T. asperellum and T. harzianum were in relatively equal proportions. Overall, the results obtained in this study were in accordance with what was previously observed in the long term field experiment and supports the idea that these five species could coexist in the rhizosphere and competition between them might be very limited since proportions seem to be relatively stable. However, they may occupy different niches along the root, which was not investigated in the present study as the entire root system was combined. This aspect is investigated further in Chapter Five. Interestingly, the onion residue treatment in the second experiment was mainly dominated by two species (T. hamatum 70% and T. koningii 20%) and had the lowest diversity with only three species present.

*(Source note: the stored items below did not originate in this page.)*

(** * xtemplate: capability-gated template functions

    A shallow embedding of the Go package [github.com/Eun/xtemplate]:
    the allow-list ([createAllowedFunctionSet], [FuncMap]), the execution
    wrappers ([finishExecute], [Execute], [Tmpl.Exec]), the conversion
    engine of [fn_conv.go] and the slice helpers ([Slice.Sort],
    [Slice.Unique]).

    Conventions.
    - Go's [any] is the inductive [value]; fixed-width integers are [Z]
      with their range written out; [float64] is [spec_float] at
      precision 53 and maximal exponent 1024.
    - A Go function returning [(T, error)] returns [result T].
    - Maps used as sets are [gset]; the function map is a [gmap].
    - Backing arrays of slices live in a [heap]; a slice is a header
      pointing into it, so that aliasing is visible. *)

From Stdlib Require Import ZArith Strings.Ascii Floats.SpecFloat.
From stdpp Require Import gmap strings list sorting.

Open Scope Z_scope.

(** ** Package [funcs]: function identifiers *)

Module funcs.

Record Func := mkFunc { Namespace : string; Name : string }.

#[global] Instance Func_eq_dec : EqDecision Func.
Proof. solve_decision. Defined.

#[global] Instance Func_countable : Countable Func.
Proof.
  refine (inj_countable' (fun f => (Namespace f, Name f))
                         (fun p => mkFunc p.1 p.2) _).
  by intros [].
Defined.

(** [type Funcs []Func] *)
Definition Funcs := list Func.

(** The interface [AllowedFunctions] of the root package, with its two
    implementations [Func.Functions] and [Funcs.Functions]. *)
Class AllowedFunctions (A : Type) := Functions : A -> list Func.

#[global] Instance Func_Functions : AllowedFunctions Func :=
  fun f => [f].

#[global] Instance Funcs_Functions : AllowedFunctions Funcs :=
  fun f => f.

(** An interface value: a receiver packed with its method table. *)
Inductive allowed : Type :=
| Allowed {A : Type} `{AllowedFunctions A} (a : A).

Definition allowed_Functions (x : allowed) : list Func :=
  match x with
  | @Allowed _ impl a => @Functions _ impl a
  end.

(** Identifiers the sources refer to. *)
Definition ConvToBool := mkFunc "conv" "ToBool".
Definition ConvToString := mkFunc "conv" "ToString".
Definition ConvToInt := mkFunc "conv" "ToInt".
Definition ConvToInt8 := mkFunc "conv" "ToInt8".
Definition ConvToInt16 := mkFunc "conv" "ToInt16".
Definition ConvToInt32 := mkFunc "conv" "ToInt32".
Definition ConvToInt64 := mkFunc "conv" "ToInt64".
Definition ConvToUint := mkFunc "conv" "ToUint".
Definition ConvToUint8 := mkFunc "conv" "ToUint8".
Definition ConvToUint16 := mkFunc "conv" "ToUint16".
Definition ConvToUint32 := mkFunc "conv" "ToUint32".
Definition ConvToUint64 := mkFunc "conv" "ToUint64".
Definition ConvToFloat32 := mkFunc "conv" "ToFloat32".
Definition ConvToFloat64 := mkFunc "conv" "ToFloat64".
Definition JSONMarshal := mkFunc "json" "Marshal".
Definition JSONValid := mkFunc "json" "Valid".
Definition OSGetenv := mkFunc "os" "Getenv".
Definition OSSetenv := mkFunc "os" "Setenv".
Definition RegexpFindAllString := mkFunc "regexp" "FindAllString".
Definition RegexpFindAllStringIndex := mkFunc "regexp" "FindAllStringIndex".
Definition SliceSort := mkFunc "slice" "Sort".
Definition SliceUnique := mkFunc "slice" "Unique".
Definition StringsIndexAny := mkFunc "strings" "IndexAny".
Definition StringsIndexByte := mkFunc "strings" "IndexByte".
Definition StringsToLower := mkFunc "strings" "ToLower".
Definition TmplExec := mkFunc "tmpl" "Exec".
Definition URLJoinPath := mkFunc "url" "JoinPath".

End funcs.

Import funcs.

(** ** Dynamic values *)

Inductive ikind := KInt8 | KInt16 | KInt32 | KInt64 | KInt.
Inductive ukind := KUint8 | KUint16 | KUint32 | KUint64 | KUint.
Inductive fkind := KFloat32 | KFloat64.

(** Element types of the slices the package handles. *)
Inductive elemtype :=
| TAny | TBool | TString
| TFloat (k : fkind) | TInt (k : ikind) | TUint (k : ukind).

(** [reflect.Kind] of the values that are none of the scalar kinds. *)
Inductive okind :=
| KMap | KStruct | KFunc | KChan | KArray | KComplex | KUnsafePointer.

(** A slice header: backing array, first index, length. *)
Record slice := mkSlice { s_ptr : positive; s_off : nat; s_len : nat }.

(** A value of another kind is opaque: [o_id] stands for its contents
    (two such values are equal in Go exactly when kind and [o_id]
    agree), [o_hashable] says whether Go can compare and hash it (maps
    and functions cannot be, structs with such fields neither) and
    [o_stringer] is the result of its [String] method when it implements
    [fmt.Stringer]. *)
Record opaque := mkOpaque {
  o_kind : okind;
  o_hashable : bool;
  o_stringer : option string;
  o_id : N
}.

Inductive value :=
| VNil
| VBool (b : bool)
| VString (s : string)
| VInt (k : ikind) (i : Z)
| VUint (k : ukind) (u : Z)
| VFloat (k : fkind) (f : spec_float)
| VBytes (b : string)
| VPtr (addr : N) (target : value)
| VSlice (t : elemtype) (s : slice)
| VOther (o : opaque).

#[global] Instance ikind_eq_dec : EqDecision ikind.
Proof. solve_decision. Defined.
#[global] Instance ukind_eq_dec : EqDecision ukind.
Proof. solve_decision. Defined.
#[global] Instance fkind_eq_dec : EqDecision fkind.
Proof. solve_decision. Defined.
#[global] Instance elemtype_eq_dec : EqDecision elemtype.
Proof. solve_decision. Defined.
#[global] Instance okind_eq_dec : EqDecision okind.
Proof. solve_decision. Defined.
#[global] Instance slice_eq_dec : EqDecision slice.
Proof. solve_decision. Defined.

(** ** Errors *)

(** The cause carried by a [*strconv.NumError]. *)
Inductive numerr := ErrSyntax | ErrRange.

Inductive error :=
| ReturnError (Value : value)
| FuncNotAllowedError (f : Func)
| NumError (fn : string) (num : string) (cause : numerr)
| ErrorString (msg : string)
| CouldNotConvert (v : value) (target : string)
| WouldOverflowInt (i : Z)
| WouldOverflowInt64 (u : Z)
| WouldOverflowFloat32 (f : spec_float)
| MapKeyNotString (k : value)
| OnlyOneArgumentIsAllowedError
| Wrapped (format : string) (args : list string) (err : error).

(** A Go result [(T, error)]; [Panic] is a run-time panic. *)
Inductive result (A : Type) :=
| Ok (a : A)
| Err (e : error)
| Panic (msg : string).
Arguments Ok {A} a.
Arguments Err {A} e.
Arguments Panic {A} msg.

(** [errors.As(err, &retErr)] with [retErr] of type [ReturnError]: the
    first [ReturnError] on the chain of wrapped errors. *)
Fixpoint errors_As_ReturnError (err : error) : option value :=
  match err with
  | ReturnError v => Some v
  | Wrapped _ _ e => errors_As_ReturnError e
  | _ => None
  end.

(** [errors.As(err, &e)] with [e] of type [*FuncNotAllowedError]. *)
Fixpoint errors_As_FuncNotAllowed (err : error) : option Func :=
  match err with
  | FuncNotAllowedError f => Some f
  | Wrapped _ _ e => errors_As_FuncNotAllowed e
  | _ => None
  end.

(** ** Templates and the root context *)

(** [*template.Template] belongs to the host evaluator [text/template].
    A template is represented by what its two entry points do: the text
    they write to the writer before they stop, and the error they stop
    with ([None] for [nil]). *)
Record Template := mkTemplate {
  tmpl_Execute : value -> string * option error;
  tmpl_ExecuteTemplate : string -> value -> string * option error
}.

Record rootContext := mkRootContext {
  template : Template;
  allowedFunctionSet : gset Func
}.

(** ** Package [strconv] (Go standard library)

    [ParseInt] and [ParseUint] are used by the package with base 0 and
    bit size 64 only, and are given for these arguments; [ParseFloat] for
    bit size 64.  Strings are byte strings. *)

Module strconv.

Definition byte (c : ascii) : Z := Z.of_N (N_of_ascii c).

Definition is_digit (c : ascii) : bool := (48 <=? byte c) && (byte c <=? 57).

(** [lower(c) = c | ('x' - 'X')] *)
Definition lower (c : ascii) : Z := Z.lor (byte c) 32.

Definition maxUint64 : Z := 2 ^ 64 - 1.

(** [underscoreOK]: underscores only between digits, or between a base
    prefix and a digit.  [saw] is the last character class seen. *)
Inductive saw_t := SawStart | SawDigit | SawUnderscore | SawOther.

Fixpoint underscoreOK_loop (hex : bool) (saw : saw_t) (s : string) : bool :=
  match s with
  | EmptyString => match saw with SawUnderscore => false | _ => true end
  | String c s' =>
      if is_digit c || (hex && (97 <=? lower c) && (lower c <=? 102)) then
        underscoreOK_loop hex SawDigit s'
      else if Ascii.eqb c "_" then
        match saw with
        | SawDigit => underscoreOK_loop hex SawUnderscore s'
        | _ => false
        end
      else
        match saw with
        | SawUnderscore => false
        | _ => underscoreOK_loop hex SawOther s'
        end
  end.

Definition underscoreOK (s : string) : bool :=
  let s :=
    match s with
    | String c s' => if Ascii.eqb c "-" || Ascii.eqb c "+" then s' else s
    | EmptyString => s
    end in
  match s with
  | String c0 (String c1 s') =>
      if Ascii.eqb c0 "0" &&
         ((lower c1 =? 98) || (lower c1 =? 111) || (lower c1 =? 120)) then
        underscoreOK_loop (lower c1 =? 120) SawDigit s'
      else underscoreOK_loop false SawStart s
  | _ => underscoreOK_loop false SawStart s
  end.

(** The digit loop of [ParseUint]; [inr (n, underscores)] when it runs
    to the end of the string. *)
Fixpoint ParseUint_loop (base cutoff : Z) (s : string) (n : Z)
  (underscores : bool) : numerr + Z * bool :=
  match s with
  | EmptyString => inr (n, underscores)
  | String c s' =>
      if Ascii.eqb c "_" then ParseUint_loop base cutoff s' n true
      else
        let d :=
          if is_digit c then Some (byte c - 48)
          else if (97 <=? lower c) && (lower c <=? 122) then
                 Some (lower c - 97 + 10)
          else None in
        match d with
        | None => inl ErrSyntax
        | Some d =>
            if base <=? d then inl ErrSyntax
            else if cutoff <=? n then inl ErrRange
            else
              let n1 := n * base + d in
              if maxUint64 <? n1 then inl ErrRange
              else ParseUint_loop base cutoff s' n1 underscores
        end
  end.

(** [ParseUint(s, 0, 64)] *)
Definition ParseUint (s : string) : Z * option numerr :=
  match s with
  | EmptyString => (0, Some ErrSyntax)
  | String c0 rest =>
      let '(base, digits) :=
        if Ascii.eqb c0 "0" then
          match rest with
          | String c1 (String c2 r) =>
              if lower c1 =? 98 then (2, String c2 r)
              else if lower c1 =? 111 then (8, String c2 r)
              else if lower c1 =? 120 then (16, String c2 r)
              else (8, rest)
          | _ => (8, rest)
          end
        else (10, s) in
      let cutoff := maxUint64 / base + 1 in
      match ParseUint_loop base cutoff digits 0 false with
      | inl ErrSyntax => (0, Some ErrSyntax)
      | inl ErrRange => (maxUint64, Some ErrRange)
      | inr (n, underscores) =>
          if underscores && negb (underscoreOK s) then (0, Some ErrSyntax)
          else (n, None)
      end
  end.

In addition, a treatment effect was detected in the first experiment for the presence frequency of T. harzianum but not for the other four species so the fourth hypothesis Ho’’’’ was only rejected for T, harzianum. From the presence frequency data for T. harzianum there was some evidence that onion residues could inhibit its presence in the soil. The lower occurrence of T. harzianum in the onion residue treatments of both experiments could be caused by several factors including the release of inhibitory compounds from the decomposition of onion scales, competition from the high Penicillium population and competition for the same nutrients or the release by

Penicillium CFU of secondary metabolites such as antibiotics that would inhibit this species in particular. These possible factors are investigated in the next chapter.

Comparison in species diversity between the rhizosphere and the rhizoplane soil in the first experiment revealed that diversity was lower in the rhizoplane soil as only four species were recovered instead of five as with the rhizosphere soil. Trichoderma atroviride was never recovered in the rhizoplane soil indicating that T. atroviride

might favour the rhizosphere soil where competition from soil microorganisms such as rhizobacteria would be less intense. Interestingly, the proportion of T. asperellum

in the rhizoplane soil was the second largest behind T. hamatum. Therefore, T. asperellum might behave in the opposite way to T. atroviride by favouring the rhizoplane soil. This observation could indicate that onion could exert a selective pressure on the colonisation location of Trichoderma species. This would be in accordance with Kurakov and Kostina (2001) study which reported that colonisation of plant root surface by Trichoderma species was species-specific. This requires further research to establish if Trichoderma species favour the colonisation of the onion root surface. If active selection does take place, the success of the application of Trichoderma in situ as a biological control agent could be increased by selecting species that the onion plant will encourage.